TabPFN as a Conditional Density Estimator: What the Benchmark Actually Shows for Severity Pricing

TabPFN has been generating considerable hype as a “foundation model for tabular data” — the claim being that a single pre-trained transformer, requiring no gradient descent at your data, can beat tuned tree ensembles on small classification problems. Hollmann et al. showed this for classification in Nature in January 2025. The obvious next question for insurance is whether it extends to regression, and specifically to severity modelling — which is not just predicting a mean but estimating a conditional distribution.

Izbicki and Rodrigues (arXiv:2603.26611, submitted 27 March 2026) have now run that experiment. Their paper benchmarks three tabular foundation models as conditional density estimators (CDEs) against 10+ classical baselines across 39 datasets at training sizes ranging from n=50 to n=20,000. The results are more nuanced than the TabPFN marketing suggests, and they have direct implications for how you should think about distributional severity tools.

What “conditional density estimation” means for severity

A severity model is, at its core, a conditional density estimator. Given a set of rating factors $x$ for a claim, you want $f(y \mid x)$ — the full distribution of claim amounts, not just the mean. The Gamma GLM gives you $f(y \mid x)$ under a Gamma assumption. The DRN in insurance-severity gives you a non-parametric refinement of $f(y \mid x)$ that does not assume Gamma. Both are CDEs.

TabPFN-2.5’s approach to CDE is different: it outputs a “bar distribution” — a discrete probability mass over 200 binned intervals spanning the response range. Bin widths are uniform after normalising the response. This is converted to a density by dividing by bin width and linearly interpolating to a 200-point grid. TabICL-Quantiles takes yet another approach: it outputs predictive quantiles directly, which are interpolated to a CDF and then numerically differentiated to a density.

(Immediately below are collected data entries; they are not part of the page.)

(** * The to-do API: the four route handlers of [app/api/todos/route.ts]

    The handlers [GET], [POST], [PATCH] and [DELETE] are embedded as
    computations in a small monad that reads the environment of a
    request, carries the persistence store and lets a computation throw;
    [try ... catch] is the handlers' catch-all.  JavaScript values are an
    inductive type, so that the presence checks ([!title],
    [completed !== undefined]) and the calls that throw on the wrong type
    ([title.trim()]) are evaluated as the source evaluates them.

    The file has two parts: the program, then its properties. *)

From Stdlib Require Import ZArith NArith List String Ascii Bool.
From Stdlib Require Import Sorted Permutation Lia.
From Stdlib Require Import DecimalString DecimalN.
Import ListNotations.

Local Open Scope Z_scope.

(** * Part 1: the program *)

(** ** Strings

    A JavaScript string is a sequence of UTF-16 code units.  The string
    literals of the source are ASCII and are written [lit "..."]. *)

Definition jsstring := list N.

Definition lit (s : string) : jsstring :=
  map N_of_ascii (list_ascii_of_string s).

Fixpoint str_eqb (a b : jsstring) : bool :=
  match a, b with
  | [], [] => true
  | x :: a', y :: b' => N.eqb x y && str_eqb a' b'
  | _, _ => false
  end.
(** X7: on a store that works, after a successful CreateOperation a
    RemoveOperation of the same uuid returns nil and leaves the operations
    table as it was before the creation apart from the rows with that uuid,
    and a GetOperationByUUID of the uuid then fails with ErrNoSuchObject. *)
Theorem CreateOperation_then_remove (c c' c'' : ClusterTx) (project uuid : string) (typ : OperationType) (tx : Tx) (id : Z) :
  faults tx = no_faults →
  (CreateOperation c project uuid typ tx).1 = (id, None) →
  let tx1 := (CreateOperation c project uuid typ tx).2 in
  let r := RemoveOperation c' uuid tx1 in
  r.1 = None ∧
  operations_tbl (db r.2) = filter (λ o, op_uuid o ≠ uuid) (operations_tbl (db tx)) ∧
  (GetOperationByUUID c'' uuid r.2).1 = (null, Some ErrNoSuchObject).
Proof.
  intros Hf Hok tx1 r.
  destruct (CreateOperation_success _ _ _ _ _ _ Hok) as (pid & _ & _ & Hops & _).
  destruct (CreateOperation_success_store _ _ _ _ _ _ Hok) as (_ & _ & _ & Hfaults).
  fold tx1 in Hops, Hfaults. rewrite Hf in Hfaults.
  set (row := mk_operations_row id uuid (nodeID c) typ pid) in *.
  subst r. rewrite RemoveOperation_run by (by rewrite Hfaults). simpl.
  rewrite Hfaults. simpl. rewrite filter_uuid_text, filter_not_uuid_text, Hops.
  rewrite (rows_with_uuid_upserted _ row). simpl.
  assert (filter (λ o, op_uuid o ≠ uuid) (filter (λ o, op_uuid o ≠ uuid) (operations_tbl (db tx)) ++ [row])
          = filter (λ o, op_uuid o ≠ uuid) (operations_tbl (db tx))) as Hrest.
  { rewrite filter_app, (filter_filter_same (λ o, op_uuid o ≠ uuid)).
    rewrite filter_cons_False by (by intros Hne; apply Hne). by rewrite app_nil_r. }
  split; [done|]. split; [done|].
  rewrite GetOperationByUUID_unfold, (operations_run _ _ _ _ UUIDEq) by done. simpl.
  rewrite select_operations_none; [done|]. simpl.
  rewrite filter_uuid_holds, Hrest. apply (filter_after_delete (λ o, op_uuid o = uuid)).
Qed.

Lemma CreateOperation_then_remove_witness :
  let tx1 := (CreateOperation node1 "" "abc-1" 7 example_tx).2 in
  (RemoveOperation node1 "abc-1" tx1).1 = None ∧
  operations_tbl (db (RemoveOperation node1 "abc-1" tx1).2) = operations_tbl example_db ∧
  (GetOperationByUUID node1 "abc-1" (RemoveOperation node1 "abc-1" tx1).2).1 = (null, Some ErrNoSuchObject).
Proof.
  cbv zeta.
  destruct (CreateOperation_then_remove node1 node1 node1 "" "abc-1" 7 example_tx 4 eq_refl)
    as (Hr & Hops & Hget); [vm_compute; reflexivity|].
  split; [exact Hr|]. split; [rewrite Hops; vm_compute; reflexivity|exact Hget].
Defined.
(** One level of the sub-agent, with the emptiness test resolved. *)
Lemma haiku_step fuel prompt tasks continuation w :
  haiku (S fuel) prompt tasks continuation w =
  let full_prompt := haiku_full_prompt prompt tasks continuation in
  let response_text := chat (w_calls w) SUBAGENT_MODEL full_prompt in
  let w1 := World (w_fs w) (w_console w)
              (w_calls w ++ [Call SubAgent SUBAGENT_MODEL full_prompt response_text]) in
  if may_be_truncated response_text then
    match haiku fuel continuation_prompt tasks true
            (World (w_fs w1) (w_console w1 ++ [TruncationWarning]) (w_calls w1)) with
    | (w2, Ret continuation_response_text) =>
        (World (w_fs w2)
           (w_console w2 ++ [SubAgentResultPanel (response_text ++ continuation_response_text)])
           (w_calls w2),
         Ret (response_text ++ continuation_response_text))
    | (w2, Raise e) => (w2, Raise e)
    | (w2, OutOfFuel) => (w2, OutOfFuel)
    end
  else
    (World (w_fs w1) (w_console w1 ++ [SubAgentResultPanel response_text]) (w_calls w1),
     Ret response_text).
Proof.
  cbn [haiku_sub_agent]. rewrite haiku_full_prompt_truthy. cbn [negb].
  monad_unfold. cbn -[haiku_sub_agent].
  destruct (may_be_truncated _); [|reflexivity].
  cbn -[haiku_sub_agent].
  destruct (haiku_sub_agent _ _ _ _ _ _ _) as [w2 [r|e|]]; reflexivity.
Qed.

Lemma haiku_never_raises fuel : forall prompt tasks continuation w e,
  snd (haiku fuel prompt tasks continuation w) <> Raise e.
Proof.
  induction fuel as [|fuel IH]; intros prompt tasks continuation w e.
  - discriminate.
  - rewrite haiku_step. cbn zeta.
    destruct (may_be_truncated _); [|discriminate].
    match goal with |- context [haiku fuel ?p ?t ?c ?w'] =>
      specialize (IH p t c w'); destruct (haiku fuel p t c w') as [w2 [r|e'|]]
    end; simpl in *; try discriminate.
    intros E. apply (IH e'). reflexivity.
Qed.

(** The sub-agent only adds calls of its own role, and leaves the files. *)
Lemma haiku_calls fuel : forall prompt tasks continuation w,
  exists new,
    w_calls (fst (haiku fuel prompt tasks continuation w)) = w_calls w ++ new
    /\ Forall (fun c => c_role c = SubAgent) new
    /\ w_fs (fst (haiku fuel prompt tasks continuation w)) = w_fs w.
Proof.
  induction fuel as [|fuel IH]; intros prompt tasks continuation w.
  - exists []. simpl. rewrite app_nil_r. auto.
  - rewrite haiku_step. cbn zeta.
    destruct (may_be_truncated _).
    + match goal with |- context [haiku fuel ?p ?t ?c ?w'] =>
        destruct (IH p t c w') as (new & E & F & G);
        destruct (haiku fuel p t c w') as [w2 [r|e'|]]
      end; simpl in *; eexists; rewrite E, <- app_assoc;
        (split; [reflexivity|split; [constructor; [reflexivity|exact F]|exact G]]).
    + simpl. eexists. split; [reflexivity|]. split; [|reflexivity].
      constructor; [reflexivity|constructor].
Qed.

(** The orchestrator call always returns the reply to its prompt. *)
Lemma orchestrator_spec objective file_content previous_results w :
  let prompt := generate_ollama_prompt objective file_content
                  (previous_results_text_of previous_results) in
  let response := chat (w_calls w) ORCHESTRATOR_MODEL prompt in
  exists w1,
    orchestrator objective file_content previous_results w
      = (w1, Ret (response, file_content))
    /\ w_calls w1 = w_calls w ++ [Call Orchestrator ORCHESTRATOR_MODEL prompt response]
    /\ w_fs w1 = w_fs w.
Proof.
  cbn zeta. unfold opus_orchestrator, display_file_content_panel.
  destruct file_content as [fc|]; [destruct (truthy fc)|];
    monad_unfold; cbn; eexists; split; reflexivity || (split; reflexivity).
Qed.

(** C9: for every instruction and every history, the prompt composed by the
    sub-agent starts with the header [Previous Haiku tasks:], so it is not
    empty after stripping, and the sub-agent never raises (in particular not
    the [ValueError] of the empty-prompt test). *)
Theorem haiku_prompt_never_empty :
  forall (prompt : pystr) (previous_haiku_tasks : list TaskRecord) (continuation : bool),
    startswith (str "Previous Haiku tasks:")
      (haiku_full_prompt prompt previous_haiku_tasks continuation) = true
    /\ truthy (strip (haiku_full_prompt prompt previous_haiku_tasks continuation)) = true
    /\ (forall fuel w e,
          snd (haiku fuel prompt previous_haiku_tasks continuation w) <> Raise e).
Proof.
  intros prompt tasks continuation. split; [|split].
  - unfold haiku_full_prompt, previous_tasks_summary.
    rewrite <- !app_assoc. apply startswith_app.
  - apply haiku_full_prompt_truthy.
  - intros fuel w e. apply haiku_never_raises.
Qed.

(** C4: when the service answers the sub-agent first with a text of at least
    4000 characters and then with a shorter one, the sub-agent returns the two
    texts concatenated as they are, and makes exactly two calls: the original
    one and one continuation. *)
Theorem haiku_continuation_concatenates
    (prompt : pystr) (previous_haiku_tasks : list TaskRecord) (w : world)
    (first second : pystr) (fuel : nat) :
  let request := haiku_full_prompt prompt previous_haiku_tasks false in
  let continuation := haiku_full_prompt continuation_prompt previous_haiku_tasks true in
  chat (w_calls w) SUBAGENT_MODEL request = first ->
  THRESHOLD <= length first ->
  chat (w_calls w ++ [Call SubAgent SUBAGENT_MODEL request first])
       SUBAGENT_MODEL continuation = second ->
  length second < THRESHOLD ->
  2 <= fuel ->
  exists w',
    haiku fuel prompt previous_haiku_tasks false w = (w', Ret (first ++ second))
    /\ w_calls w' = w_calls w ++ [Call SubAgent SUBAGENT_MODEL request first;
                                  Call SubAgent SUBAGENT_MODEL continuation second]
    /\ w_console w' = w_console w ++ [TruncationWarning;
                                      SubAgentResultPanel second;
                                      SubAgentResultPanel (first ++ second)].
Proof.
  intros request continuation H1 L1 H2 L2 Hfuel.
  destruct fuel as [|[|fuel]]; [lia|lia|].
  rewrite haiku_step. cbn zeta. fold request. rewrite H1.
  assert (T1 : may_be_truncated first = true) by (apply Nat.leb_le; exact L1).
  assert (T2 : may_be_truncated second = false) by (apply Nat.leb_gt; exact L2).
  rewrite T1. rewrite haiku_step. cbn zeta. cbn [w_calls w_fs w_console].
  change (haiku_full_prompt continuation_prompt previous_haiku_tasks true)
    with continuation.
  rewrite H2, T2. eexists. split; [reflexivity|].
  cbn [w_calls w_console]. rewrite <- !app_assoc. split; reflexivity.
Qed.

(** One level of the refiner. *)
Lemma refine_step fuel objective sub_task_results filename projectname continuation w :
  refine (S fuel) objective sub_task_results filename projectname continuation w =
  let request := refine_prompt objective sub_task_results in
  let response_text := chat (w_calls w) REFINER_MODEL request in
  let w1 := World (w_fs w) (w_console w ++ [CallingRefiner])
              (w_calls w ++ [Call Refiner REFINER_MODEL request response_text]) in
  if may_be_truncated response_text then
    match refine fuel objective sub_task_results filename projectname true
            (World (w_fs w1) (w_console w1 ++ [TruncationWarning]) (w_calls w1)) with
    | (w2, Ret continuation_response_text) =>
        (World (w_fs w2)
           (w_console w2 ++ [FinalOutputPanel (response_text ++ continuation_response_text)])
           (w_calls w2),
         Ret (response_text ++ continuation_response_text))
    | (w2, Raise e) => (w2, Raise e)
    | (w2, OutOfFuel) => (w2, OutOfFuel)
    end
  else
    (World (w_fs w1) (w_console w1 ++ [FinalOutputPanel response_text]) (w_calls w1),
     Ret response_text).
Proof.
  cbn [opus_refine]. monad_unfold. cbn -[opus_refine].
  destruct (may_be_truncated _); [|reflexivity].
  cbn -[opus_refine].
  destruct (opus_refine _ _ _ _ _ _ _ _ _) as [w2 [r|e|]]; reflexivity.
Qed.
(** The credential check of lines 40-42 lets the run through with [key]. *)
Definition credential (w : World) (key : string) : Prop :=
  env_key w = Some key /\ key <> "".

Definition credential_missing (w : World) : Prop :=
  env_key w = None \/ env_key w = Some "".

(** The run got past the credential check and the creation of the
    output directory: the probes run and the script reaches the step
    that writes the report. *)
Definition reaches_report (w : World) (key : string) : Prop :=
  credential w key /\ fs_fault w (OpMakedirs (OUTPUT_DIR w)) = None.

(** What the probe of a model leaves under its key. *)
Definition model_record (m : Model) (w : World) (key : string) : ProbeResult :=
  match m with
  | GptOss120b => settle (gpt_outcome w key 0)
  | WhisperLargeV2 => whisper_record w key 1
  | DeepseekOcr => settle (ocr_outcome w key 2)
  end.

(** The state a [try] block leaves, from the state [st] it started in. *)
Definition after_probe (st : State) (r : Report) (files : gmap string string)
    (calls : list NetCall) (records : list (string * ProbeResult)) : State :=
  {| report := Some r;
     fs := files;
     net := net st ++ calls;
     stdout := stdout st;
     draws := S (draws st);
     assigned := assigned st ++ records |}.

(** The state after the third probe, and after the report is saved and
    printed; [files'] is the disk the audio probe leaves. *)
Definition probed_state (w : World) (key : string) (files' : gmap string string) : State :=
  {| report := Some (probed_report w key);
     fs := files';
     net := probed_calls w key;
     stdout := "";
     draws := 3;
     assigned := probed_assignments w key |}.

Definition saved_state (w : World) (key : string) (files' : gmap string string) : State :=
  {| report := Some (probed_report w key);
     fs := <[output_path w := Json.dumps (report_json (probed_report w key))]> files';
     net := probed_calls w key;
     stdout := Json.dumps (report_json (probed_report w key)) ++ line_feed;
     draws := 3;
     assigned := probed_assignments w key |}.
Lemma unscored_event_inv : EventInv unscored.
Proof.
  constructor.
  - intros w w' Eg Ep El _ H. unfold unscored in *. rewrite Eg, Ep, El. exact H.
  - intros o w Ho Hl H. apply unscored_handle; assumption.
  - intros w H. exact H.
  - intros w (Hs & Hy & Hle & Hone). unfold unscored. simpl. rewrite outcomes_snoc. simpl.
    rewrite Nat.add_0_r. repeat split; try assumption; try (apply Hone; assumption).
    apply not_In_snoc; [exact Hy | discriminate].
  - intros r w H. exact H.
  - intros w H. exact H.
  - intros w Hn (Hs & Hy & Hle & Hone).
    assert (Hzero : outcomes (pending w) = 0%nat).
    { destruct (outcomes (pending w)) as [| [| k]]; [reflexivity | | lia].
      destruct (Hone eq_refl) as [_ H]. congruence. }
    unfold unscored. simpl. rewrite Hzero. repeat split; try assumption; lia.
  - intros n t w E (Hs & Hy & Hle & Hone).
    pose proof (outcomes_remove_nth n (pending w) t E) as Hcount.
    assert (Hy' : ~ In TYouWin (remove_nth n (pending w)))
      by (intro H; apply Hy; eapply In_remove_nth, H).
    destruct t; simpl in Hcount.
    + assert (Hl : playEndedRef w = true) by (apply Hone; lia).
      simpl. unfold handleTouchdown. simpl. rewrite Hl.
      unfold unscored. simpl. repeat split; try assumption; lia.
    + exfalso. apply Hy. eapply nth_error_In, E.
    + unfold unscored. simpl. repeat split; try assumption; lia.
    + unfold unscored. simpl. repeat split; try assumption; lia.
    + unfold unscored. simpl. repeat split; try assumption; lia.
    + simpl. destruct (newDowns >? 4)%Z;
        unfold unscored; simpl; repeat split; try assumption; lia.
    + unfold unscored. simpl. repeat split; try assumption; lia.
    + rewrite Nat.add_0_r in Hcount.
      simpl. destruct updatesGameState;
        unfold unscored; simpl; rewrite <- Hcount;
        repeat split; try assumption; apply Hone; assumption.
Qed.

Lemma unscored_initialWorld : unscored initialWorld.
Proof.
  unfold unscored, outcomes. simpl.
  split; [reflexivity | split; [intros [] | split; [lia | discriminate]]].
Qed.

Both are reasonable approximations. Both have failure modes at the tail. More on that below.

The benchmark setup

Izbicki and Rodrigues ran three foundation models:

TabPFN-2.5 — the standard model (bar distribution, 200-point grid)
RealTabPFN-2.5 — additionally fine-tuned on curated real-world tabular datasets
TabICL-Quantiles — direct quantile outputs, interpolated to density

Against a wide set of baselines including: Gamma GLM (ridge), Lognormal GLM (homo/hetero), Student-t, BART variants, FlexCode-RF (cosine basis expansion on random forest), Mixture Density Networks (MDN), neural spline flows, and a binned-softmax MLP (CatMLP).

Evaluation metrics: CDE loss (a proper scoring rule for densities), log-likelihood, CRPS, PIT-KS calibration statistic, and 90% empirical coverage. Training sizes: n ∈ {50, 500, 1,000, 5,000, 10,000, 20,000} across 39 OpenML regression datasets.

Code and data at github.com/rizbicki/tabDensityComparisons.

What the numbers actually say

The headline ranking by average CDE loss (lower rank = better):

n	Rank 1	Rank 2	Rank 3
50	RealTabPFN-2.5 (2.2)	TabPFN-2.5 (2.3)	…
1,000	RealTabPFN-2.5 (2.1)	TabPFN-2.5 (2.3)	TabICL (2.6)
20,000	TabPFN-2.5 (2.7)	TabICL (2.9)	RealTabPFN-2.5 (3.4)

Foundation models achieved the best CDE loss on 82% of datasets at n=50 and 92% at n=1,000. That is a strong result. In the paper’s headline case study — photometric redshift estimation from the SDSS galaxy survey — TabPFN trained on n=50,000 outperformed every method trained on the full n=500,000 dataset, across CDE loss, CRPS, and log-likelihood simultaneously. A ten-fold data-efficiency advantage.

For CRPS (the metric most actuaries would recognise), TabICL-Quantiles is particularly competitive: average rank 2.1 at n=1,000, 1.7 at n=20,000.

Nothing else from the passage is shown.